Suele pasarnos que en nuestras relaciones con los demás cuando un amigo nos hace algún favor, lo olvidamos muy fácilmente … demasiado fácilmente. 

Pero cuando ese mismo amigo NO nos hace el favor que esperamos o, peor aún, hace algo que nos molesta, eso no lo olvidamos jamás. Se instala ese momento en nuestras cabecitas, y cada vez que nos topamos con él, nos vuelve el recuerdo, y con él el rencor que ya le tenemos. 

‘Dice una leyenda árabe que dos amigos viajaban por el desierto. En un determinado punto del viaje discutieron, y uno le dio una bofetada al otro. El otro, ofendido, sin nada que decir, escribió en la arena:


HOY, MI MEJOR AMIGO ME PEGO UNA BOFETADA EN EL ROSTRO.


Siguieron adelante y llegaron a un oasis donde resolvieron bañarse. El que había sido abofeteado y lastimado comenzó a ahogarse, siendo salvado por el amigo. Al recuperarse tomo un estilete escribió en una piedra:

HOY, MI MEJOR AMIGO ME SALVO LA VIDA.

Intrigado, el amigo preguntó: ¿Por qué después que te lastimé, escribiste en la arena y ahora escribes en una piedra?

Sonriendo, el otro amigo respondió: “Cuando un gran amigo nos ofende, deberemos escribir en la arena donde el viento del olvido y el perdón se encargaran de borrarlo y apagarlo; por otro lado cuando nos pase algo grandioso, deberemos grabarlo en la piedra de la memoria del corazón donde viento ninguno en todo el mundo podrá borrarlo“.

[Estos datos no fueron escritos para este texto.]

Lemma tokens_of_cell cell :
  match cell with
  | Some s => match literal_eval_values s with Some vs => forallb tidy vs | None => true end
  | None => true
  end = true ->
  List.map pystr.strip (pd.split_explode ", " (pd.dropna [safe_eval cell]))
  = names_of cell.
Proof.
  intros Ht. destruct cell as [s|]; [|reflexivity].
  unfold safe_eval, names_of. destruct (literal_eval_values s) as [vs|]; [|reflexivity].
  cbn [pd.dropna pd.split_explode flat_map]. rewrite List.app_nil_r.
  assert (Hc : forallb no_comma vs = true).
  { rewrite List.forallb_forall in *. intros v Hv. specialize (Ht v Hv).
    unfold tidy in Ht. now apply andb_prop in Ht. }
  rewrite (split_join vs Hc). destruct vs as [|v vs]; [reflexivity|].
  apply map_fixed. intros x Hx. rewrite List.forallb_forall in Ht.
  specialize (Ht x Hx). unfold tidy in Ht. apply andb_prop in Ht.
  now apply String.eqb_eq.
Qed.

Lemma tokens_of_table movies :
  tidy_genres movies = true ->
  List.map pystr.strip
    (pd.split_explode ", "
       (pd.dropna (List.map movie.Movie_genres (List.map clean_movie_row movies))))
  = flat_map (fun r => names_of (movie.Movie_genres r)) movies.
Proof.
  induction movies as [|r movies IH]; intros Ht; [reflexivity|].
  cbn [tidy_genres forallb] in Ht. apply andb_prop in Ht. destruct Ht as [Hr Ht].
  cbn [List.map flat_map]. rewrite <- (tokens_of_cell _ Hr), <- (IH Ht).
  change (movie.Movie_genres (clean_movie_row r)) with (safe_eval (movie.Movie_genres r)).
  destruct (safe_eval (movie.Movie_genres r)) as [s|]; [|reflexivity].
  cbn [pd.dropna pd.split_explode flat_map]. rewrite List.app_nil_r.
  unfold pd.split_explode. now rewrite List.map_app.
Qed.

(** X8: cleaning and ranking compose: when the names in the genre maps hold no
    comma and no blank at their ends, the ranking of the cleaned table
    counts exactly the names of the maps, a movie with an empty map or an
    unreadable cell counting once under the empty name, and a missing cell
    not at all. *)
Theorem ranking_counts_map_names movies characters :
  tidy_genres movies = true ->
  genre_ranking (startup movies characters)
  = pd.value_counts (flat_map (fun r => names_of (movie.Movie_genres r)) movies).
Proof.
  intros Ht. rewrite genre_ranking_tokens. f_equal.
  unfold genre_tokens, movie_rows. rewrite startup_tables. cbn [movie_df].
  now apply tokens_of_table.
Qed.

End TopGenresMore.

Lemma ranking_counts_map_names_witness :
  tidy_genres sample_movies = true
  /\ genre_ranking sample = [("Comedy", 2); ("Drama", 2)].
Proof.
  split; [reflexivity|].
  unfold sample.
  rewrite (ranking_counts_map_names sample_movies sample_characters);
    [reflexivity|vm_compute; reflexivity].
Defined.

(** ** The height queries *)

Section HeightQueryMore.
Import moviedata_final.

Lemma accessor_fails_all self : accessor_fails self "all" = false.
Proof. reflexivity. Qed.

Lemma actor_distributions_result self g lo hi :
  snd (actor_distributions self g lo hi)
  = if accessor_fails self g
    then Raise (AttributeError "Can only use .str accessor with string values!")
    else Ok (List.map gender_height
               (List.filter (fun r => String.eqb (pystr.lower g) "all" || gender_is g r)
                  (List.filter (in_range lo hi)
                     (normalize_gender_column (character_rows self))))).
Proof.
  unfold accessor_fails, no_gender_text.
  destruct self as [m [[|r df]|]];
    try (cbn [character_rows character_df]; rewrite andb_false_r; reflexivity).
  unfold actor_distributions, character_rows. cbn [character_df movie_df].
  rewrite holds_text_normalized, andb_true_r.
  fold (in_range lo hi). fold (gender_is g).
  destruct (String.eqb (pystr.lower g) "all"); cbn [negb andb orb].
  - rewrite (filter_all (fun _ => true)) by reflexivity.
    destruct (List.filter (in_range lo hi) _); reflexivity.
  - destruct (forallb _ (r :: df)); cbn [negb]; [reflexivity|].
    destruct (List.filter (gender_is g) _); reflexivity.
Qed.

(** X9: [actor_distributions] of [moviedata_final.py] raises in one case
    only, an [AttributeError] from [.str.lower()] when the gender asked for
    is not "all" and the table has rows but no gender cell with a text.
    Otherwise it returns the gender and height of exactly the rows of the
    table, genders normalised, whose height lies between the bounds, both
    included, and, unless the gender argument lowercases to "all", whose
    gender lowercased is the argument lowercased; when no row qualifies the
    table is empty. *)
Theorem actor_distributions_rows self g lo hi :
  exists rows,
    snd (actor_distributions self g lo hi)
    = (if accessor_fails self g
       then Raise (AttributeError "Can only use .str accessor with string values!")
       else Ok rows)
    /\ (forall row, In row rows <->
          exists r, In r (normalize_gender_column (character_rows self))
                    /\ row = gender_height r
                    /\ in_range lo hi r = true
                    /\ (String.eqb (pystr.lower g) "all" || gender_is g r = true))
    /\ (forall row, In row rows ->
          exists h, snd row = Some h /\ (lo <= h)%Q /\ (h <= hi)%Q).
Proof.
  eexists. split; [apply actor_distributions_result|].
  assert (Hrows : forall row,
    In row (List.map gender_height
              (List.filter (fun r => String.eqb (pystr.lower g) "all" || gender_is g r)
                 (List.filter (in_range lo hi)
                    (normalize_gender_column (character_rows self))))) <->
    exists r, In r (normalize_gender_column (character_rows self))
              /\ row = gender_height r
              /\ in_range lo hi r = true
              /\ (String.eqb (pystr.lower g) "all" || gender_is g r = true)).
  { intros row. rewrite List.in_map_iff. split.
    - intros (r & <- & Hr). apply List.filter_In in Hr. destruct Hr as [Hr Hg].
      apply List.filter_In in Hr. destruct Hr as [Hr Hh]. exists r. auto.
    - intros (r & Hr & -> & Hh & Hg). exists r. split; [reflexivity|].
      apply List.filter_In. split; [|exact Hg]. apply List.filter_In. auto. }
  split; [exact Hrows|].
  intros row Hin. apply Hrows in Hin. destruct Hin as (r & _ & -> & Hh & _).
  unfold in_range in Hh. unfold gender_height. cbn [snd].
  destruct (character.Actor_height r) as [h|]; [|discriminate].
  apply andb_prop in Hh. destruct Hh as [H1 H2].
  exists h. split; [reflexivity|]. split; now apply Qle_bool_iff.
Qed.

Lemma character_rows_after self g lo hi :
  character_rows (fst (actor_distributions self g lo hi))
  = normalize_gender_column (character_rows self).
Proof.
  rewrite actor_distributions_state. unfold character_rows. cbn [character_df].
  destruct (character_df self); reflexivity.
Qed.

(** X10: what [actor_distributions] does to the shared object: the movie table
    and every cell of the character table other than the gender cells stay
    as they are, the rows stay the same rows in the same order, and a second
    call, with any arguments, changes nothing more. *)
Theorem actor_distributions_touches_gender_only self g lo hi :
  let self1 := fst (actor_distributions self g lo hi) in
  movie_df self1 = movie_df self
  /\ List.map without_gender (character_rows self1)
     = List.map without_gender (character_rows self)
  /\ List.map character.Actor_Gender (character_rows self1)
     = List.map normalize_gender (List.map character.Actor_Gender (character_rows self))
  /\ (forall g' lo' hi', fst (actor_distributions self1 g' lo' hi') = self1).
Proof.
  cbv zeta. split; [now rewrite actor_distributions_state|].
  rewrite character_rows_after. unfold normalize_gender_column.
  split; [|split].
  - rewrite List.map_map. apply List.map_ext. intros r. reflexivity.
  - rewrite !List.map_map. apply List.map_ext. intros r. reflexivity.
  - intros g' lo' hi'. rewrite !actor_distributions_state. cbn [movie_df character_df].
    destruct (character_df self) as [df|]; [|reflexivity].
    cbn [option_map]. now rewrite normalize_gender_column_idem.
Qed.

Las personas podemos decidir qué recordar y cómo. Decidir recordar lo que nos haca daño, genera resentimientos ¿Queremos tener resentimientos hacia alguien? ¿Para qué? Es probable que alguna vez, haya sido yo quién he “abofeteado” o cometido ese acto, que ahora me duele, hacia otra persona. Entonces, ¿de qué manera lo juzgo y para qué cuando soy yo quien lo recibe? ¿Y cuando soy yo quien lo hace?